# My Motherboard Doesn't Show Fan Speed !.



## Kannan (Oct 16, 2004)

Hi everybody,
I have the following configuration,

1. Pentium 4 Presscott 3.4 GHz Processor.
2. Asus P5AD2 Premium Motherboard (BIOS:AMI 1006.005).
3. 512 MB DDR-II RAM.
4. Antec AMG 1080 Cabinet (with True Power 430 watts SMPS).

Now my problem is that, I have connected two 3-pin chassis fans to the Motherboard's Two chassis fan interface. The fans are rotating properly. But motherboard doesn't show the fan speed. The fan speed is shown as N/A. Is there any problem with the motherboard ??

Will the motherboard will get into any problem if something happens to the fans ??.

My Processor always stays in 58 to 50 degrees centigrade, is this temperature normal or abnormal for a non-AC environment ??. Is there any additional solutions. The system has already 2 intake & 2 exhaust fans.

Please clear my doubts.

Thanks in advance.


----------



## amistik (Oct 16, 2004)

Check  the processor heat sink for any loose or air gap between processor and heat sink metal. Normaly in ideal mode, processor temp should be below 45c
You didnot mentioned environment/cabinet temp. Generaly ten degree diffrence between processor and cbainet temp remains for a closed cabinet.
For Fan check whether cpu fan shows it speed or not.


----------



## theraven (Oct 16, 2004)

i think thats fine for a p4 prescott 
anyways .. its not only necessary for the fan to have 3 pins
2  are for power ... third is for rpm monitoring .. so that should be connected to the fan as well .. as in a wire from fan to pin
and ofcourse the fan should support rpm monitoring !!!


----------



## gxsaurav (Oct 16, 2004)

Thast normal for a 3.4 GHz prescott, don't worry

Use Everest  to check temprature from within windows, remember ASUS motherboard usually show temprature 8 or 10 C more then what it is,


----------



## Kannan (Oct 16, 2004)

The motherboard shows the speed of the processor fan and also the speed of the ANTEC SMPS FAN speed. But not with the locally bought exhaust fans.
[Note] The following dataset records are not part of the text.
Lemma publish_self r : ValidateArtifactPublishIdempotency r r = Ok tt.
Proof.
  unfold ValidateArtifactPublishIdempotency. rewrite (bool_decide_eq_true_2 (ref_ArtifactID r = ref_ArtifactID r) eq_refl).
  rewrite (bool_decide_eq_true_2 (ref_URI r = ref_URI r) eq_refl). cbn [negb].
  rewrite andb_false_r. cbn [fail_if mbind result_bind].
  apply same_json_Ok. split; [apply artifact_identity_supported|done].
Qed.

(** The prepared reference depends on the clock only in its creation time, which no
    replay check reads. *)
Lemma prepare_now `{!ByteEncoding, !Sha256} now now' artifact payload key ref :
  prepareArtifactRef now artifact payload key = Ok ref →
  ∃ t, prepareArtifactRef now' artifact payload key = Ok {| ref with ref_CreatedAt := t |}.
Proof.
  unfold prepareArtifactRef. intros ([] & Hv & (r & Hr & [= <-])%bind_Ok)%bind_Ok.
  rewrite Hv, Hr. cbn [mbind result_bind]. by eexists.
Qed.

(** The request with key [key] was answered with [e], stored with payload [p]. *)
Definition published (s : MemoryArtifactStore) (prepared : ArtifactRef) (key : string)
    (e : ArtifactRef) (p : artifact_payload) : Prop :=
  byKey s !! ArtifactKey (ref_PlanID prepared) key = Some (ref_ArtifactID e) ∧
  artifacts s !! ref_ArtifactID e = Some (Stored e p) ∧
  ValidateArtifactPublishIdempotency e prepared = Ok tt.

Lemma Put_published `{!ByteEncoding, !Sha256} now s artifact payload key s1 e :
  artifacts_ok s → Put now s artifact payload key = (s1, Ok e) →
  ∃ prepared p, prepareArtifactRef now artifact payload key = Ok prepared ∧
    published s1 prepared key e p ∧ (s1 ≠ s → p = payload).
Proof.
  intros Hok Hp. destruct (Put_cases now s artifact payload key)
    as [[Hs Hcase]|(ref & Hprep & He & Hnew & Hkey & Hs)]; rewrite Hp in *; cbn [fst snd] in *.
  - subst s1. destruct (Hcase e eq_refl) as (prepared & Hprep & Hr).
    unfold replayedArtifact in Hr. destruct (byKey s !! _) as [id|] eqn:Hk; [|done].
    destruct (ao_key _ Hok _ _ Hk) as ([ref p] & Ha & _). rewrite Ha in Hr. cbn in Hr.
    apply bind_Ok in Hr as ([] & Hv & Hr). injection Hr as <-.
    pose proof (ao_id _ Hok _ _ Ha) as Hid. cbn in Hid.
    exists prepared, p. unfold published. by rewrite Hid.
  - injection He as <-. exists e, payload. split; [done|]. subst s1. unfold published. cbn.
    rewrite !lookup_insert_eq. split_and!; [done..|apply publish_self|done].
Qed.

Lemma published_extends s s' prepared key e p :
  artifacts_extend s s' → published s prepared key e p → published s' prepared key e p.
Proof.
  intros (Ha & Hk & _) (H1 & H2 & H3).
  split_and!; [by eapply lookup_weaken..|done].
Qed.

(** ** Lists *)

(** The loop without a limit. *)
Lemma list_refs_all s scope ids acc :
  (ars_Limit scope ≤ 0)%Z →
  list_refs s scope ids acc =
  acc ++ omap (λ id, a ← artifacts s !! id;
                     if artifactRefMatchesScope (sa_ref a) scope then Some (sa_ref a) else None) ids.
Proof.
  intros Hl. revert acc. induction ids as [|id ids IH]; intros acc; cbn; [by rewrite app_nil_r|].
  destruct (artifacts s !! id) as [a|]; cbn; [|apply IH].
  destruct (artifactRefMatchesScope (sa_ref a) scope); [|apply IH].
  destruct (Z.ltb_spec 0 (ars_Limit scope)); [lia|]. cbn. by rewrite IH, <-app_assoc.
Qed.

Lemma omap_single {A} (f : string → option A) ids id e :
  NoDup ids → id ∈ ids → f id = Some e → (∀ id', id' ≠ id → f id' = None) → omap f ids = [e].
Proof.
  intros Hnd Hin Hf Hother. induction Hnd as [|x l Hx Hnd IH]; [by apply elem_of_nil in Hin|].
  cbn. destruct (decide (x = id)) as [->|Hne].
  - rewrite Hf. f_equal. clear IH Hin. induction l as [|y l IH]; [done|].
    rewrite not_elem_of_cons in Hx. cbn. rewrite Hother by naive_solver. apply IH; [naive_solver|].
    by inversion Hnd.
  - rewrite Hother by done. apply IH. set_solver.
Qed.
Now my only concern is that if something goes wrong with the fan will it affect the motherboard hardware ??


----------



## theraven (Oct 16, 2004)

?
no dude
unless ur fan causes ur mobo to short
which is highly unlikely unless u somehow manage to short the 2 fan power wires ... which again ull have to actually work for
so no.. dun worry shouldnt give any problems


----------



## Kannan (Oct 17, 2004)

Hey _*theraven*_ your words have made me feel little happy.

But the MB doesnt show the speed of the fans !!. Is this problem with fan or MB ??

Also is the Prescott 3.4 GHz 's  temperature of 58 to 62 Degree Centigrade is normal ??


----------



## imgame (Oct 17, 2004)

byt the way u haven't told where are u looking for fan speed ..is it some software or in BIOS .....?...clearify that  ....


----------



## theraven (Oct 17, 2004)

even the bios shows chassis fan speed
and if u have an asus mobo then the software asus pc probe shows it too
i think the problem is with ur fan
it might have the 3 pin connector
but the third wire is missing which does the rpm monitoring...
this is what im guessin
and since the fans are workin ... i dun think its a mobo fault
i looked for these too
i couldnt find such fans
then one day i sat and thot abt it ... why did the fade it out ? and why do we have fans that use molex connectors now ?
then it kinda struck me ... those fans are low rpm... so its good u have 2 ... buts its better if u have the normal ones ... well atleast thats what i figure


----------